El súmmum de la sofisticación durante mi infancia.
También me llamaban mucho a la atención los motocarros. Iba de la mano de mi madre por territorios incógnitos, atento, antes que a otra cosa, a ver si dentro de mi campo de visión entraba algún motocarro. Si pasaba, daba por buena la jornada. Un día se organizó la algarabía. Nos llevaban de viaje a la capital de la provincia. Qué duda cabía: me iba a echar al coleto visual un par de motocarros, o tres.
Y allí estaba, reluciente, sirviendo de pórtico a la oficina del catastro, flanqueando el paso de aquella manera tan elegante. Después nos compró- a mi hermano y a mí- un cucurucho de helado. Que nos despachamos sentados a la sombra de un árbol, en un banco de un jardín (que otros, quizá más optimistas, llamaban parque).
Y de remate, allí estaba, reluciente también, un motocarro amarillo y negro, del servicio de correos.
Lo primero que contaba a mis amigos eran hallazgos de este tipo. Ellos también tenían sus peculiaridades.
Entre la puerta giratoria de la oficina del catastro- yo decía catasto- y el motocarro del servicio postal tenía material para amenizar casi una tarde entera.
La segunda parte de la jornada vespertina consistió en dilucidar para qué demonios servía la oficina de marras. ( Ya en el pueblo).
Hubo opiniones de todo tipo. Por lo visto allí pagaba la gente por tener inmuebles- me dijo un señor muy serio mientras otro atendía a mi madre.

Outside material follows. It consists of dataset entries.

(* ===== verification/ProcessIni.v ===== *)
(** * ProcessIni: the NANDWRITER.ini parser

    [ProcessINI] of mtdnand/mn_writer/src/ProcessIni.c: an outer loop that looks
    for one of five keyword lines, an inner loop per keyword that looks for its
    value, and a [goto NextMark2] from each inner loop back into the outer one.
    The model is a machine whose program counter names the three places of the
    code ([PcOuter], [PcMark], [PcInner]); [ini_spec] is a one-pass automaton
    over the lines of the file, and the main theorem says they agree. *)
From S2P Require Import Prelude LibC IniReader.
Local Open Scope Z_scope.

(** typedef struct INI_Info: three 512-byte char arrays and two numbers. *)
Record INI_INFO_T := {
  NandLoader : list Z;
  Logo : list Z;
  ExecFile : list Z;
  ExecFileNum : Z;
  ExecAddress : Z
}.

Inductive key := KNandLoader | KLogo | KExecFile | KExecNum | KExecAddr.

#[export] Instance key_eq_dec : EqDecision key.
Proof. solve_decision. Defined.

Definition keyword (k : key) : list Z :=
  match k with
  | KNandLoader => lit "[NandLoader File Name]"
  | KLogo => lit "[Logo File Name]"
  | KExecFile => lit "[Execute File Name]"
  | KExecNum => lit "[Execute Image Number]"
  | KExecAddr => lit "[Execute Image Address]"
  end.

(** The if / else if chain of strcmp at NextMark2. *)
Definition match_key (s : list Z) : option key :=
  if str_eqb s (keyword KNandLoader) then Some KNandLoader
  else if str_eqb s (keyword KLogo) then Some KLogo
  else if str_eqb s (keyword KExecFile) then Some KExecFile
  else if str_eqb s (keyword KExecNum) then Some KExecNum
  else if str_eqb s (keyword KExecAddr) then Some KExecAddr
  else None.

(** strcpy into a char array: the string, its NUL, the old cells after it. *)
Definition strcpy (dst s : list Z) : list Z := s ++ 0 :: drop (S (length s)) dst.

(** The innermost else branch of each keyword; [None] is "return Fail". *)
Definition store (k : key) (s : list Z) (ini : INI_INFO_T) : option INI_INFO_T :=
  let '(Build_INI_INFO_T nl lg ef num addr) := ini in
  match k with
  | KNandLoader =>
      if (511 <? length s)%nat then None else Some (Build_INI_INFO_T (strcpy nl s) lg ef num addr)
  | KLogo =>
      if (511 <? length s)%nat then None else Some (Build_INI_INFO_T nl (strcpy lg s) ef num addr)
  | KExecFile =>
      if (511 <? length s)%nat then None else Some (Build_INI_INFO_T nl lg (strcpy ef s) num addr)
  | KExecNum => Some (Build_INI_INFO_T nl lg ef (atoi s) addr)
  | KExecAddr => Some (Build_INI_INFO_T nl lg ef num (u32 (atoi s)))
  end.

(** The assignments before fopen: only the first cell of each array changes. *)
Definition set_defaults (ini : INI_INFO_T) : INI_INFO_T :=
  {| NandLoader := <[0%nat := 0]> (NandLoader ini);
     Logo := <[0%nat := 0]> (Logo ini);
     ExecFile := <[0%nat := 0]> (ExecFile ini);
     ExecFileNum := 0;
     ExecAddress := 0 |}.

Inductive pc := PcOuter | PcMark | PcInner (k : key).

(** The classification of a line in an inner loop: skip it, go back to
    NextMark2, or take it as the value.  Cmd[1] is read only after a slash. *)
Inductive verdict := VSkip | VMark | VValue.

Definition classify (Cmd : list Z) : result verdict :=
  c0 ← rd Cmd 0;
  if c0 =? 0 then Ok VSkip
  else
    c1 ← (if c0 =? 47 then rd Cmd 1 else Ok 0);
    if (c0 =? 47) && (c1 =? 47) then Ok VSkip
    else if c0 =? 91 then Ok VMark else Ok VValue.

(** The loops of ProcessINI.  The result is the returned status and Ini_Writer. *)
Fixpoint ini_loop (fuel : nat) (p : pc) (r : reader) (Cmd : list Z) (ini : INI_INFO_T)
  : result (Z * INI_INFO_T) :=
  match fuel with
  | O => Crash OutOfFuel
  | S f =>
      match p with
      | PcOuter =>
          '(status, Cmd1, r1) ← readLine r Cmd;
          if status <? 0 then Ok (Successful, ini) else ini_loop f PcMark r1 Cmd1 ini
      | PcMark =>
          match match_key (cstr Cmd) with
          | Some k => ini_loop f (PcInner k) r Cmd ini
          | None => ini_loop f PcOuter r Cmd ini
          end
      | PcInner k =>
          '(status, Cmd1, r1) ← readLine r Cmd;
          if status <? 0 then Ok (Successful, ini)
          else
            v ← classify Cmd1;
            match v with
            | VSkip => ini_loop f (PcInner k) r1 Cmd1 ini
            | VMark => ini_loop f PcMark r1 Cmd1 ini
            | VValue =>
                match store k (cstr Cmd1) ini with
                | None => Ok (Fail, ini)
                | Some ini' => ini_loop f PcOuter r1 Cmd1 ini'
                end
            end
      end
  end.

(** [file] is [None] when fopen fails; [Cmd] is the uninitialised local array
    char Cmd[256]. *)
Definition ProcessINI (file : option (list Z)) (ini : INI_INFO_T) (Cmd : list Z)
  : result (Z * INI_INFO_T) :=
  let ini0 := set_defaults ini in
  match file with
  | None => Ok (Fail, ini0)
  | Some bytes => ini_loop (2 * length bytes + 2) PcOuter (open_reader bytes) Cmd ini0
  end.

(** ** Specification *)

Definition classify_line (l : list Z) : verdict :=
  match l with
  | [] => VSkip
  | 47 :: 47 :: _ => VSkip
  | 91 :: _ => VMark
  | _ => VValue
  end.

(** One pass over the lines; [pend] is the keyword whose value is awaited. *)
Fixpoint ini_spec (lines : list (list Z)) (pend : option key) (ini : INI_INFO_T)
  : Z * INI_INFO_T :=
  match lines with
  | [] => (Successful, ini)
  | l :: ls =>
      match pend with
      | None => ini_spec ls (match_key l) ini
      | Some k =>
          match classify_line l with
          | VSkip => ini_spec ls (Some k) ini
          | VMark => ini_spec ls (match_key l) ini
          | VValue =>
              match store k l ini with
              | None => (Fail, ini)
              | Some ini' => ini_spec ls None ini'
              end
          end
      end
  end.

(** ** Lemmas *)

Lemma classify_cstr (Cmd : list Z) :
  (2 <= length Cmd)%nat → (length (cstr Cmd) < length Cmd)%nat →
  classify Cmd = Ok (classify_line (cstr Cmd)).
Proof.
  destruct Cmd as [|c0 [|c1 r]]; cbn [length]; intros; try lia. unfold classify.
  change (rd (c0 :: c1 :: r) 0) with (Ok c0). change (rd (c0 :: c1 :: r) 1) with (Ok c1).
  cbn [mbind result_bind cstr]. destruct (Z.eqb_spec c0 0); [done|].
  destruct (Z.eqb_spec c0 47) as [->|]; cbn.
  - destruct (Z.eqb_spec c1 0) as [->|]; [cbn; done|].
    destruct (Z.eqb_spec c1 47) as [->|]; [cbn; done|]. cbn. by repeat case_match.
  - destruct (Z.eqb_spec c0 91) as [->|]; [cbn; done|]. by repeat case_match.
Qed.

Definition pc_of (pos : option key) : pc :=
  match pos with Some k => PcInner k | None => PcOuter end.

(** What the run from the unread bytes [p] must give. *)
Definition ini_expected (k : bool) (p : list Z) (pos : option key) (ini : INI_INFO_T)
  : result (Z * INI_INFO_T) :=
  if fits 256 0 p then Ok (ini_spec (lines_left k p) pos ini) else Crash OutOfBounds.

(** The configuration after a value that is not too long. *)
Definition stored (k : key) (s : list Z) (ini : INI_INFO_T) : INI_INFO_T :=
  default ini (store k s ini).

Lemma store_short k s ini : (length s < 256)%nat → store k s ini = Some (stored k s ini).
Proof.
  intros. unfold stored.
  destruct ini, k; cbn -[Nat.ltb]; by rewrite ?(proj2 (Nat.ltb_ge 511 (length s))) by lia.
Qed.

(** The step at NextMark2. *)
Lemma mark_step f k rest r Cmd ini :
  (∀ pos, ini_loop f (pc_of pos) r Cmd ini = ini_expected k rest pos ini) →
  ini_loop (S f) PcMark r Cmd ini = ini_expected k rest (match_key (cstr Cmd)) ini.
Proof. intros H. cbn [ini_loop]. rewrite <- H. by destruct (match_key (cstr Cmd)). Qed.

Lemma ini_loop_spec k fuel : ∀ pos p r Cmd ini,
  represents k p r → length Cmd = 256%nat → (2 * length p + 1 < fuel)%nat →
  ini_loop fuel (pc_of pos) r Cmd ini = ini_expected k p pos ini.
Proof.
  induction fuel as [fuel IH] using lt_wf_ind; intros pos p r Cmd ini Hr Hlen Hf.
  destruct fuel as [|[|f]]; [lia..|].
  pose proof (readLine_outcome k p r Cmd Hr ltac:(lia)) as Ho. rewrite Hlen in Ho.
  destruct Ho as [Cmd' r' l rest Hres Hr' Hlen' Hc Hll Hlt Hfit Hlines|Cmd' r' Hres Hlen' Hfit Hlines|Hres Hfit].
  - assert (Hmark : ini_loop (S f) PcMark r' Cmd' ini = ini_expected k rest (match_key (cstr Cmd')) ini).
    { apply mark_step. intros pos'. apply IH; auto; lia. }
    unfold ini_expected in *. rewrite Hfit, Hlines.
    destruct pos as [ky|]; cbn [pc_of]; cbn [ini_loop]; rewrite Hres; cbn [mbind result_bind];
      cbn [ini_spec]; [|by rewrite <- Hc].
    change (Successful <? 0) with false. cbn match.
    rewrite classify_cstr; [|lia|rewrite Hc, Hlen'; pose proof (cstr_length l); lia].
    cbn [mbind result_bind]. rewrite Hc in Hmark |- *.
    destruct (classify_line (cstr l)).
    + apply (IH (S f)) with (pos := Some ky); auto; lia.
    + rewrite <- Hmark; cbn [ini_loop]; by rewrite Hc.
    + rewrite store_short by (pose proof (cstr_length l); lia).
      apply (IH (S f)) with (pos := None); auto; lia.
  - unfold ini_expected. rewrite Hfit, Hlines.
    destruct pos; cbn [pc_of]; cbn [ini_loop]; by rewrite Hres.
  - unfold ini_expected. rewrite Hfit.
    destruct pos; cbn [pc_of]; cbn [ini_loop]; by rewrite Hres.
Qed.

Lemma ProcessINI_run bytes ini Cmd :
  length Cmd = 256%nat →
  ProcessINI (Some bytes) ini Cmd = ini_expected (tail_kept bytes) bytes None (set_defaults ini).
Proof.
  intros HC. unfold ProcessINI, tail_kept. rewrite <- keeps_tail_open.
  apply (ini_loop_spec (keeps_tail (open_reader bytes)) _ None); [|done|lia].
  split_and!; [apply open_reader_wf|done|apply pending_open].
Qed.

(** ** Theorems *)

(** C1: ProcessINI of a file that opens is the automaton [ini_spec] on the lines of
    the file, when no line reaches the 256 cells of the local array Cmd;
    otherwise it writes past that array. *)
Theorem ProcessINI_refines_automaton bytes ini Cmd :
  length Cmd = 256%nat →
  ProcessINI (Some bytes) ini Cmd =
    if fits 256 0 bytes then Ok (ini_spec (ini_lines bytes) None (set_defaults ini))
    else Crash OutOfBounds.
Proof. apply ProcessINI_run. Qed.

(** *** Writing a configuration and reading it back *)

(** The text of a configuration in the format of NANDWRITER.ini. *)
Definition section_text (k : key) (value : list Z) : list Z :=
  keyword k ++ 0x0A :: value ++ [0x0A].

Definition ini_text (nl lg ef : list Z) (num addr : Z) : list Z :=
  section_text KNandLoader nl ++ section_text KLogo lg ++ section_text KExecFile ef ++
  section_text KExecNum (print_d num) ++ section_text KExecAddr (print_d addr) ++ [].

(** A value that the inner loops take as such. *)
Definition is_value (s : list Z) : Prop :=
  plain s ∧ (length s < 256)%nat ∧ classify_line s = VValue.

Lemma keyword_plain k : plain (keyword k).
Proof. apply plain_check. by destruct k. Qed.

Lemma match_keyword k : match_key (keyword k) = Some k.
Proof. by destruct k; vm_compute. Qed.

Lemma section_lines t k v rest : is_value v →
  lines_left t (section_text k v ++ rest) = keyword k :: v :: lines_left t rest.
Proof.
  intros (Hp & _ & _). unfold section_text. cbn [app].
  rewrite <- !app_assoc. cbn [app]. rewrite <- !app_assoc.
  rewrite lines_left_plain_lf by apply keyword_plain.
  cbn [app]. by rewrite lines_left_plain_lf.
Qed.

Lemma section_fits k v rest : is_value v →
  fits 256 0 (section_text k v ++ rest) = fits 256 0 rest.
Proof.
  intros (Hp & Hl & _). unfold section_text.
  rewrite <- app_assoc. cbn [app]. rewrite <- app_assoc.
  rewrite fits_plain_lf; [|apply keyword_plain|destruct k; cbn; lia].
  cbn [app]. by rewrite fits_plain_lf.
Qed.

Lemma ini_spec_section k v ls ini : is_value v →
  ini_spec (keyword k :: v :: ls) None ini = ini_spec ls None (stored k v ini).
Proof.
  intros (_ & Hl & Hc). cbn [ini_spec]. rewrite match_keyword. by rewrite Hc, store_short.
Qed.

Lemma print_d_value n : 0 <= n → is_value (print_d n).
Proof.
  intros Hn. unfold print_d. destruct (Z.ltb_spec n 0); [lia|].
  assert (HF := print_u_chars 10 n ltac:(lia) Hn). split_and!.
  - eapply Forall_impl; [exact HF|]. cbn. lia.
  - pose proof (print_u_length 10 n). lia.
  - assert (Hne := print_u_ne 10 n ltac:(lia) Hn).
    destruct HF as [|c s Hc _]; [done|]. unfold classify_line.
    destruct (decide (c = 47)); [lia|]. destruct (decide (c = 91)); [lia|]. by repeat case_match.
Qed.

Lemma cstr_strcpy dst s : plain s → cstr (strcpy dst s) = s.
Proof. intros. unfold strcpy. rewrite cstr_app_0. by apply cstr_plain. Qed.

(** C6: A configuration written in the INI format is read back unchanged: the three
    file names (shorter than 256 characters, not empty, not starting like a
    comment or a keyword) and the two numbers (which atoi can represent). *)
Theorem ProcessINI_roundtrip nl lg ef num addr ini Cmd :
  length Cmd = 256%nat → is_value nl → is_value lg → is_value ef →
  0 <= num <= LONG_MAX → 0 <= addr <= LONG_MAX →
  ∃ ini', ProcessINI (Some (ini_text nl lg ef num addr)) ini Cmd = Ok (Successful, ini') ∧
    cstr (NandLoader ini') = nl ∧ cstr (Logo ini') = lg ∧ cstr (ExecFile ini') = ef ∧
    ExecFileNum ini' = num ∧ ExecAddress ini' = addr.
Proof.
  intros HC H1 H2 H3 Hnum Haddr.
  assert (H4 := print_d_value num ltac:(lia)). assert (H5 := print_d_value addr ltac:(lia)).
  rewrite ProcessINI_run by done. unfold ini_expected, ini_text.
  rewrite !section_fits, !section_lines by done. change (fits 256 0 []) with true. cbn match.
  rewrite !ini_spec_section by done.
  destruct H1 as (P1 & L1 & _), H2 as (P2 & L2 & _), H3 as (P3 & L3 & _).
  assert (Hs : ∀ v : list Z, (length v < 256)%nat → (511 <? length v)%nat = false).
  { intros. apply Nat.ltb_ge. lia. }
  eexists. split; [by destruct (tail_kept _)|]. destruct (set_defaults ini).
  unfold stored, store. rewrite !Hs by done.
  cbn [default id from_option NandLoader Logo ExecFile ExecFileNum ExecAddress].
  rewrite !cstr_strcpy, !atoi_print_d by done. split_and!; try done.
  apply u32_id. unfold is_u32, LONG_MAX in *. lia.
Qed.

(** ** Witnesses *)

Definition blank_ini : INI_INFO_T := Build_INI_INFO_T (replicate 512 0) (replicate 512 0) (replicate 512 0) 0 0.

Definition sample_ini : list Z :=
  lit "// images" ++ [13; 10] ++ lit "[Logo File Name]" ++ [10; 10] ++ lit "[Execute Image Number]" ++
  [10] ++ lit "2" ++ [10].

Lemma ProcessINI_refines_automaton_witness :
  ProcessINI (Some sample_ini) blank_ini (replicate 256 7) =
    Ok (Successful, Build_INI_INFO_T (replicate 512 0) (replicate 512 0) (replicate 512 0) 2 0).
Proof.
  rewrite (ProcessINI_refines_automaton sample_ini blank_ini (replicate 256 7)); [|reflexivity].
  vm_compute. reflexivity.
Defined.

Lemma ProcessINI_roundtrip_witness :
  ∃ ini', ProcessINI (Some (ini_text (lit "nand.bin") (lit "logo.bin") (lit "conprog") 2 0x8000))
      blank_ini (replicate 256 0) = Ok (Successful, ini') ∧
    cstr (NandLoader ini') = lit "nand.bin" ∧ cstr (Logo ini') = lit "logo.bin" ∧
    cstr (ExecFile ini') = lit "conprog" ∧ ExecFileNum ini' = 2 ∧ ExecAddress ini' = 0x8000.
Proof.
  apply ProcessINI_roundtrip; try reflexivity; try (unfold LONG_MAX; lia);
    (split_and!; [apply plain_check; reflexivity|vm_compute; lia|reflexivity]).
Defined.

Estaba todo dilucidado por tanto. Por lo visto nuestra madre había acudido a la ciudad a hacer un encargo de muebles. El tiempo avivó mi curiosidad, pues por allí no aparecía camión alguno de mudanza. Y cuando al fin pregunté por la tardanza, me contestó mi padre, que vendrían esta misma semana. Ah, y lo que era mejor: a bordo inequívocamente de un motocarro.